To qualify, a physician must have a specialty designation of family medicine, internal medicine, or pediatrics, then further attest to board certification in one of those specialties or related subspecialties. Alternatively, the physician must have a 60% claims history for the specified evaluation and management (E&M) codes.
Multiple parties who have heard reports about state plans for Medicaid parity recently have contacted SHM; the plans, they report, intentionally would exclude hospitalists from the promised increase. There are variations on the explanation for the exclusion and where the idea is coming from, but the inquiries follow this general theme: “Since the definition of eligible physicians remains a grey area, states are developing alternative plans with a more narrow interpretation of the qualifying factors for the increase. These plans are only including physicians who practice in the community setting (i.e. not the hospital setting).”
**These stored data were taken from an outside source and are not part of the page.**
(* ===== verification/CppString.v ===== *)
(** * The operations of [std::string] the code uses

    [find], [substr], [find_first_not_of], [find_last_not_of], [find_last_of],
    [back] and [toupper], over {!bytes}.  Positions are [size_t] values held in
    [Z]; [std::string::npos] is [None].  The lemmas say what [find] finds, and
    how a match behaves when more data is appended, which is what the request
    framing of the server rests on. *)

From S2P Require Import Prelude.

(** Offset of the leftmost occurrence of [d] in [s]. *)
Fixpoint index_of (d s : bytes) : option nat :=
  if decide (d `prefix_of` s) then Some 0
  else match s with
       | [] => None
       | _ :: s' => S <$> index_of d s'
       end.

(** [s.find(d, pos)] *)
Definition find (s d : bytes) (pos : Z) : option Z :=
  if (size_of s <? pos)%Z then None
  else (λ n, pos + Z.of_nat n)%Z <$> index_of d (drop (Z.to_nat pos) s).

(** [s.substr(pos, n)]: throws when [pos] is past the end, clips [n]. *)
Definition substr (s : bytes) (pos n : Z) : result bytes :=
  if (size_of s <? pos)%Z then Fail (Thrown "std::out_of_range")
  else Ok (take (Z.to_nat n) (drop (Z.to_nat pos) s)).

(** Offsets of the first and the last byte that satisfy [p]. *)
Fixpoint first_index (p : ascii → bool) (s : bytes) : option nat :=
  match s with
  | [] => None
  | c :: s' => if p c then Some 0 else S <$> first_index p s'
  end.

Fixpoint last_index (p : ascii → bool) (s : bytes) : option nat :=
  match s with
  | [] => None
  | c :: s' => match last_index p s' with
               | Some n => Some (S n)
               | None => if p c then Some 0 else None
               end
  end.

Definition in_set (delim : bytes) (c : ascii) : bool := bool_decide (c ∈ delim).
Definition find_first_not_of (s delim : bytes) : option nat :=
  first_index (λ c, negb (in_set delim c)) s.
Definition find_last_not_of (s delim : bytes) : option nat :=
  last_index (λ c, negb (in_set delim c)) s.
Definition find_last_of (s delim : bytes) : option nat :=
  last_index (in_set delim) s.

(** [toupper] of the "C" locale. *)
Definition toupper (c : ascii) : ascii :=
  let n := N_of_ascii c in
  if ((97 <=? n) && (n <=? 122))%N then ascii_of_N (n - 32) else c.

(** [std::to_string] of a non-negative value, in decimal. *)
Definition digit (d : nat) : ascii := ascii_of_nat (48 + d).

Fixpoint digits (fuel n : nat) (acc : bytes) : bytes :=
  match fuel with
  | 0 => acc
  | S fuel => let acc := digit (n `mod` 10) :: acc in
              if decide (n < 10) then acc else digits fuel (n `div` 10) acc
  end.

Definition to_string (n : nat) : bytes := digits (S n) n [].

(** The value a decimal numeral denotes. *)
Definition numeral_value (s : bytes) : nat :=
  foldl (λ v c, 10 * v + (nat_of_ascii c - 48)) 0 s.

(** ** [index_of] *)

Lemma index_of_Some d s n :
  index_of d s = Some n →
  s = take n s ++ d ++ drop (n + length d) s ∧ n + length d ≤ length s.
Proof.
  revert n. induction s as [|c s IH]; intros n; simpl.
  - case_decide as Hp; [|done]. intros [= <-].
    apply prefix_nil_inv in Hp as ->. done.
  - case_decide as Hp.
    + intros [= <-]. destruct Hp as [k Hk]. rewrite Hk. simpl.
      rewrite drop_app_length. split; [done|].
      apply (f_equal length) in Hk. rewrite length_app in Hk. simpl in Hk. lia.
    + destruct (index_of d s) as [m|] eqn:E; [|done]. intros [= <-].
      destruct (IH m eq_refl) as [Hs Hl]. simpl. split; [by f_equal|lia].
Qed.

(** [occurs d s]: some occurrence of [d] starts in [s]. *)
Definition occurs (d s : bytes) : Prop := ∃ p, p ++ d `prefix_of` s.

Lemma index_of_least d s n p :
  index_of d s = Some n → p ++ d `prefix_of` s → n ≤ length p.
Proof.
  revert n p. induction s as [|c s IH]; intros n p; simpl.
  - case_decide; [|done]. intros [= <-] _. lia.
  - case_decide as Hd; [intros [= <-]; lia|].
    destruct (index_of d s) as [m|] eqn:E; [|done]. intros [= <-].
    destruct p as [|c' p]; simpl; [done|]. intros Hp%prefix_cons_inv_2.
    apply (IH m p eq_refl) in Hp. lia.
Qed.

Lemma index_of_None d s : index_of d s = None → ¬ occurs d s.
Proof.
  induction s as [|c s IH]; simpl.
  - case_decide as Hd; [done|]. intros _ [p Hp%prefix_nil_inv].
    apply app_nil in Hp as [_ ->]. done.
  - case_decide as Hd; [done|]. destruct (index_of d s) as [m|] eqn:E; [done|].
    intros _ [[|c' p] Hp]; simpl in Hp; [done|].
    apply prefix_cons_inv_2 in Hp. apply IH; [done|]. by exists p.
Qed.

Lemma occurs_index_of d s : occurs d s → ∃ n, index_of d s = Some n.
Proof.
  intros Hp. destruct (index_of d s) eqn:E; [eauto|]. by apply index_of_None in E.
Qed.

(** The leftmost occurrence is what [index_of] returns. *)
Lemma index_of_intro d p k :
  (∀ q, q ++ d `prefix_of` p ++ d ++ k → length p ≤ length q) →
  index_of d (p ++ d ++ k) = Some (length p).
Proof.
  intros Hmin. destruct (occurs_index_of d (p ++ d ++ k)) as [n Hn].
  { exists p. rewrite app_assoc. by apply prefix_app_r. }
  rewrite Hn. f_equal. apply Nat.le_antisymm.
  - eapply index_of_least; [done|]. rewrite app_assoc. by apply prefix_app_r.
  - pose proof (index_of_Some _ _ _ Hn) as [Hs Hl].
    specialize (Hmin (take n (p ++ d ++ k))).
    rewrite length_take in Hmin. etrans; [apply Hmin|lia].
    exists (drop (n + length d) (p ++ d ++ k)). by rewrite <-app_assoc.
Qed.

Lemma prefix_of_app_inv {A} (q s t : list A) :
  q `prefix_of` s ++ t → length q ≤ length s → q `prefix_of` s.
Proof.
  intros Hq Hl. destruct (prefix_weak_total q s (s ++ t)) as [H|H]; [done| |done|].
  - by apply prefix_app_r.
  - apply prefix_length_eq in H as ->; [done|]. lia.
Qed.

(** A match survives appending more data. *)
Lemma index_of_app d s t n : index_of d s = Some n → index_of d (s ++ t) = Some n.
Proof.
  intros H. pose proof (index_of_Some _ _ _ H) as [Hs Hl].
  assert (length (take n s) = n) as Hn by (rewrite length_take; lia).
  rewrite Hs, <-!app_assoc.
  replace (Some n) with (Some (length (take n s))) by (by rewrite Hn).
  apply index_of_intro. intros q Hq.
  destruct (decide (length q < n)); [|lia].
  rewrite Hn. eapply index_of_least; [done|].
  rewrite Hs. eapply (prefix_of_app_inv _ _ t); [by rewrite <-!app_assoc|].
  rewrite <-Hs, length_app. lia.
Qed.

(** When the first byte of the needle does not stand before it, the match is there. *)
Lemma index_of_fresh c d p k :
  c ∉ p → index_of (c :: d) (p ++ (c :: d) ++ k) = Some (length p).
Proof.
  intros Hc. apply index_of_intro. intros q Hq.
  destruct (decide (length q < length p)) as [Hlt|]; [|lia]. exfalso. apply Hc.
  destruct Hq as [r Hr].
  apply (f_equal (lookup (length q))) in Hr.
  rewrite lookup_app_l in Hr by done.
  rewrite <-app_assoc in Hr. cbn [app] in Hr.
  rewrite list_lookup_middle in Hr by done.
  by eapply list_elem_of_lookup_2.
Qed.

Lemma index_of_absent c d s : c ∉ s → index_of (c :: d) s = None.
Proof.
  intros Hc. destruct (index_of (c :: d) s) as [n|] eqn:E; [|done].
  apply index_of_Some in E as [E _]. exfalso. apply Hc. rewrite E. set_solver.
Qed.

(** ** [find] *)

Lemma find_Some s d pos n :
  find s d pos = Some n → (0 ≤ pos)%Z →
  (pos ≤ n)%Z ∧ (n + size_of d ≤ size_of s)%Z ∧
  index_of d (drop (Z.to_nat pos) s) = Some (Z.to_nat (n - pos)).
Proof.
  unfold find, size_of. case_match eqn:E; [done|]. apply Z.ltb_ge in E.
  intros (m & Hm & ->)%fmap_Some Hpos.
  pose proof (index_of_Some _ _ _ Hm) as [_ Hl]. rewrite length_drop in Hl.
  split; [lia|]. split; [lia|]. rewrite Hm. f_equal. lia.
Qed.

(** ** [first_index] and [last_index] *)

Lemma first_index_app p s t :
  first_index p (s ++ t) =
  match first_index p s with
  | Some n => Some n
  | None => (λ n, length s + n) <$> first_index p t
  end.
Proof.
  induction s as [|c s IH]; simpl; [by destruct (first_index p t)|].
  destruct (p c); [done|]. rewrite IH.
  destruct (first_index p s); [done|]. by destruct (first_index p t).
Qed.

Lemma last_index_app p s t :
  last_index p (s ++ t) =
  match last_index p t with
  | Some n => Some (length s + n)
  | None => last_index p s
  end.
Proof.
  induction s as [|c s IH]; simpl; [by destruct (last_index p t)|].
  rewrite IH. by destruct (last_index p t).
Qed.

Lemma first_index_None p s : first_index p s = None ↔ Forall (λ c, p c = false) s.
Proof.
  induction s as [|c s IH]; simpl; [by split; constructor|].
  rewrite Forall_cons, <-IH. destruct (p c), (first_index p s); simpl; intuition congruence.
Qed.

Lemma last_index_None p s : last_index p s = None ↔ Forall (λ c, p c = false) s.
Proof.
  induction s as [|c s IH]; simpl; [by split; constructor|].
  rewrite Forall_cons, <-IH. destruct (p c), (last_index p s); simpl; intuition congruence.
Qed.

Lemma first_index_Some p s n :
  first_index p s = Some n →
  ∃ c, s !! n = Some c ∧ p c = true ∧ Forall (λ c, p c = false) (take n s).
Proof.
  revert n. induction s as [|c s IH]; intros n; simpl; [done|].
  destruct (p c) eqn:Hc; [intros [= <-]; by exists c|].
  destruct (first_index p s) as [m|]; [|done]. intros [= <-].
  destruct (IH m eq_refl) as (c' & ? & ? & ?). exists c'. split_and!; [done..|]. by constructor.
Qed.

Lemma last_index_Some p s n :
  last_index p s = Some n →
  ∃ c, s !! n = Some c ∧ p c = true ∧ Forall (λ c, p c = false) (drop (S n) s).
Proof.
  revert n. induction s as [|c s IH]; intros n; simpl; [done|].
  destruct (last_index p s) as [m|] eqn:E.
  - intros [= <-]. destruct (IH m eq_refl) as (c' & ? & ? & ?). by exists c'.
  - destruct (p c) eqn:Hc; [|done]. intros [= <-]. exists c.
    split_and!; [done..|]. rewrite skipn_O. by apply last_index_None.
Qed.

(** ** [to_string] *)

Lemma digit_code d : d < 10 → nat_of_ascii (digit d) = 48 + d.
Proof. intros. unfold digit. apply nat_ascii_embedding. lia. Qed.

Lemma digits_spec fuel n acc :
  n < fuel →
  ∃ ds, digits fuel n acc = ds ++ acc ∧ numeral_value ds = n ∧
        Forall (λ c, 48 ≤ nat_of_ascii c < 58) ds.
Proof.
  revert n acc. induction fuel as [|fuel IH]; [lia|]. intros n acc Hn. cbn [digits].
  pose proof (Nat.mod_upper_bound n 10 ltac:(lia)) as Hm.
  case_decide as Hlt.
  - exists [digit (n `mod` 10)]. split; [done|].
    rewrite Forall_singleton. unfold numeral_value. cbn [foldl].
    rewrite digit_code, Nat.mod_small by (rewrite ?Nat.mod_small; lia). lia.
  - assert (n `div` 10 < fuel) as Hf.
    { apply Nat.lt_le_trans with n; [apply Nat.div_lt; lia|lia]. }
    destruct (IH (n `div` 10) (digit (n `mod` 10) :: acc) Hf) as (ds & -> & Hv & Hd).
    exists (ds ++ [digit (n `mod` 10)]). rewrite <-app_assoc. split; [done|]. split.
    + unfold numeral_value in *. rewrite foldl_snoc, Hv, digit_code by done.
      pose proof (Nat.div_mod_eq n 10). lia.
    + apply Forall_app. rewrite Forall_singleton, digit_code by done. split; [done|lia].
Qed.

Lemma to_string_value n : numeral_value (to_string n) = n.
Proof. unfold to_string. destruct (digits_spec (S n) n [] ltac:(lia)) as (ds & -> & Hv & _). by rewrite app_nil_r. Qed.

Lemma to_string_digits n : Forall (λ c, 48 ≤ nat_of_ascii c < 58) (to_string n).
Proof. unfold to_string. destruct (digits_spec (S n) n [] ltac:(lia)) as (ds & -> & _ & Hd). by rewrite app_nil_r. Qed.

Lemma to_string_free n c : ¬ (48 ≤ nat_of_ascii c < 58) → c ∉ to_string n.
Proof. intros Hc Hin. apply Hc. exact (proj1 (Forall_forall _ _) (to_string_digits n) c Hin). Qed.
This is demonstrably wrong. Even if states are having these discussions, such a plan is not going to come to fruition. The final rule for Medicaid parity, which essentially has the effect of law, is very clear: It does not allow for differing eligibility or alternate state plans.
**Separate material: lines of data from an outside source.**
(** [Trim] removes exactly the delimiter bytes at both ends: the string is the
    result between two runs of delimiter bytes, and the result neither starts nor
    ends with one; a string of delimiter bytes only gives the empty string. *)
Theorem Trim_spec str delim :
  ∃ l m r, Trim str delim = Ok m ∧ str = l ++ m ++ r ∧
           all_in delim l ∧ all_in delim r ∧ stripped delim m ∧
           (all_in delim str → m = []).
Proof.
  destruct (Trim_decompose delim str) as (l & m & r & -> & Hl & Hr & Hm).
  exists l, m, r. split_and!; [by apply Trim_intro|done..|].
  unfold all_in. rewrite !Forall_app. intros (_ & Hall & _). destruct m as [|c m]; [done|].
  exfalso. apply (Hm c); [by left|]. by apply Forall_cons in Hall as [? _].
Qed.

(** with two or more tokens, [Join] ignores the separator it is given and
    writes a [":"] before every token but the last one, instead of between them. *)
Theorem Join_actual tokens deli l :
  2 ≤ length tokens → last tokens = Some l →
  Join tokens deli = Ok (concat ((λ t, COLON ++ t) <$> removelast tokens) ++ l).
Proof.
  intros Hlen Hl. destruct tokens as [|t [|t' tokens]]; [simpl in Hlen; lia..|].
  unfold Join. by rewrite Join_loop_eq, Hl.
Qed.

Lemma Join_actual_witness :
  2 ≤ length [lit "127.0.0.1"; lit "8080"] ∧
  Join [lit "127.0.0.1"; lit "8080"] COLON = Ok (lit ":127.0.0.18080").
Proof.
  split; [vm_compute; lia|].
  exact (Join_actual [lit "127.0.0.1"; lit "8080"] COLON (lit "8080") ltac:(vm_compute; lia) eq_refl).
Defined.

(** [ToMethod] recognises a method exactly when the string is its name, in any
    letter case, between runs of spaces; everything else is unsupported. *)
Theorem ToMethod_spec str m :
  m ≠ METHOD_UNSUPPORTED →
  ToMethod str = Ok m ↔
  ∃ l w r, str = l ++ w ++ r ∧ all_in SPACE l ∧ all_in SPACE r ∧
           ToUpper w = Method_String_Map m.
Proof.
  intros Hm. unfold ToMethod. split.
  - destruct (Trim_decompose SPACE str) as (l & w & r & -> & Hl & Hr & Hw).
    unfold Format. rewrite (Trim_intro _ l w r) by done. mred. intros H.
    exists l, w, r. split_and!; [done..|]. repeat case_decide; naive_solver.
  - intros (l & w & r & -> & Hl & Hr & Hw). rewrite Format_spaces by done.
    assert (Format w = Ok (Method_String_Map m)) as ->; [|by destruct m].
    unfold Format. rewrite <-(app_nil_r w) at 1. rewrite (Trim_intro _ [] w []).
    + mred. by rewrite Hw.
    + by constructor.
    + by constructor.
    + intros c Hc Hin. apply list_elem_of_singleton in Hin as ->.
      destruct m; [| |done]; destruct w as [|c1 [|c2 [|c3 [|c4 [|c5 w]]]]]; try done;
        destruct Hc as [[= ->]|[= ->]]; discriminate Hw.
Qed.

Lemma ToMethod_spec_witness :
  GET ≠ METHOD_UNSUPPORTED ∧
  (ToMethod (lit " gEt ") = Ok GET ↔
   ∃ l w r, lit " gEt " = l ++ w ++ r ∧ all_in SPACE l ∧ all_in SPACE r ∧
            ToUpper w = Method_String_Map GET).
Proof. split; [discriminate|]. apply ToMethod_spec. discriminate. Defined.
The Centers for Medicare & Medicaid Services (CMS) specifically stated in the final rule that the increase is not limited to office-based primary-care services, but it will also include hospital observation and consultation for inpatient services provided by nonadmitting physicians, ED services, and critical-care services. In other words, a hospitalist who attests eligibility for their respective state Medicaid agency and bills 99231-3, 99221-3, 99238-9, etc., will receive the increased payment for these codes.
In response to an SHM inquiry for further clarification, CMS officials have stated, “The regulation requires that qualified physicians billing eligible codes receive higher payment. States do not have the latitude to exclude physicians simply because they practice in hospitals.”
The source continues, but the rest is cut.